**** Data for processing ****

(** * natsec-inspector: the template path guard and the pdftk fill lifecycle

    A shallow embedding of [server.js] (the revised server and the original
    one it replaced) and of the parts of Node's POSIX [path] module it calls,
    with the properties of the path validation, the FDF serialisation and the
    temporary file lifecycle.

    JavaScript strings are modelled by [string], read as the UTF-8 bytes of
    the text: every character the code inspects (slash, dot, backslash,
    parentheses, CR, LF) is ASCII, and no byte of a multi-byte UTF-8 sequence
    is an ASCII byte.

    The server runs on a POSIX system: [path] is [path.posix], the separator
    is the slash, and [process.cwd()] is an absolute path. Asynchronous code
    is modelled by running each callback where the event loop would, one
    child process and one promise per call; a promise settles once. *)

From Stdlib Require Import Ascii String ZArith Lia.
From Stdlib Require Import DecimalString DecimalPos DecimalZ.
From stdpp Require Import base option list gmap strings.

Local Open Scope stdpp_scope.

(** ** String methods of the JavaScript runtime *)

Module Js.

(** [s.startsWith(pre)] *)
Fixpoint startsWith (s pre : string) {struct pre} : bool :=
  match pre, s with
  | EmptyString, _ => true
  | String c pre', String d s' => Ascii.eqb c d && startsWith s' pre'
  | String _ _, EmptyString => false
  end.

(** [s.includes(sub)] *)
Fixpoint includes (s sub : string) : bool :=
  startsWith s sub ||
  match s with
  | EmptyString => false
  | String _ s' => includes s' sub
  end.

(** [s.endsWith("/")], written in Node as a test of the last char code. *)
Fixpoint endsWithSlash (s : string) : bool :=
  match s with
  | EmptyString => false
  | String c EmptyString => Ascii.eqb c "/"
  | String _ s' => endsWithSlash s'
  end.

(** [s.split("/")]: never empty, the empty string splits into one empty
    piece. *)
Fixpoint split (s : string) : list string :=
  match s with
  | EmptyString => [EmptyString]
  | String c s' =>
      if Ascii.eqb c "/" then EmptyString :: split s'
      else match split s' with
           | seg :: segs => String c seg :: segs
           | [] => [String c EmptyString]
           end
  end.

****

▶ Description of the task: Go through the records above and copy each line where "From" is found.

▶ Response below:
From Stdlib Require Import Ascii String ZArith Lia.
From Stdlib Require Import DecimalString DecimalPos DecimalZ.
From stdpp Require Import base option list gmap strings.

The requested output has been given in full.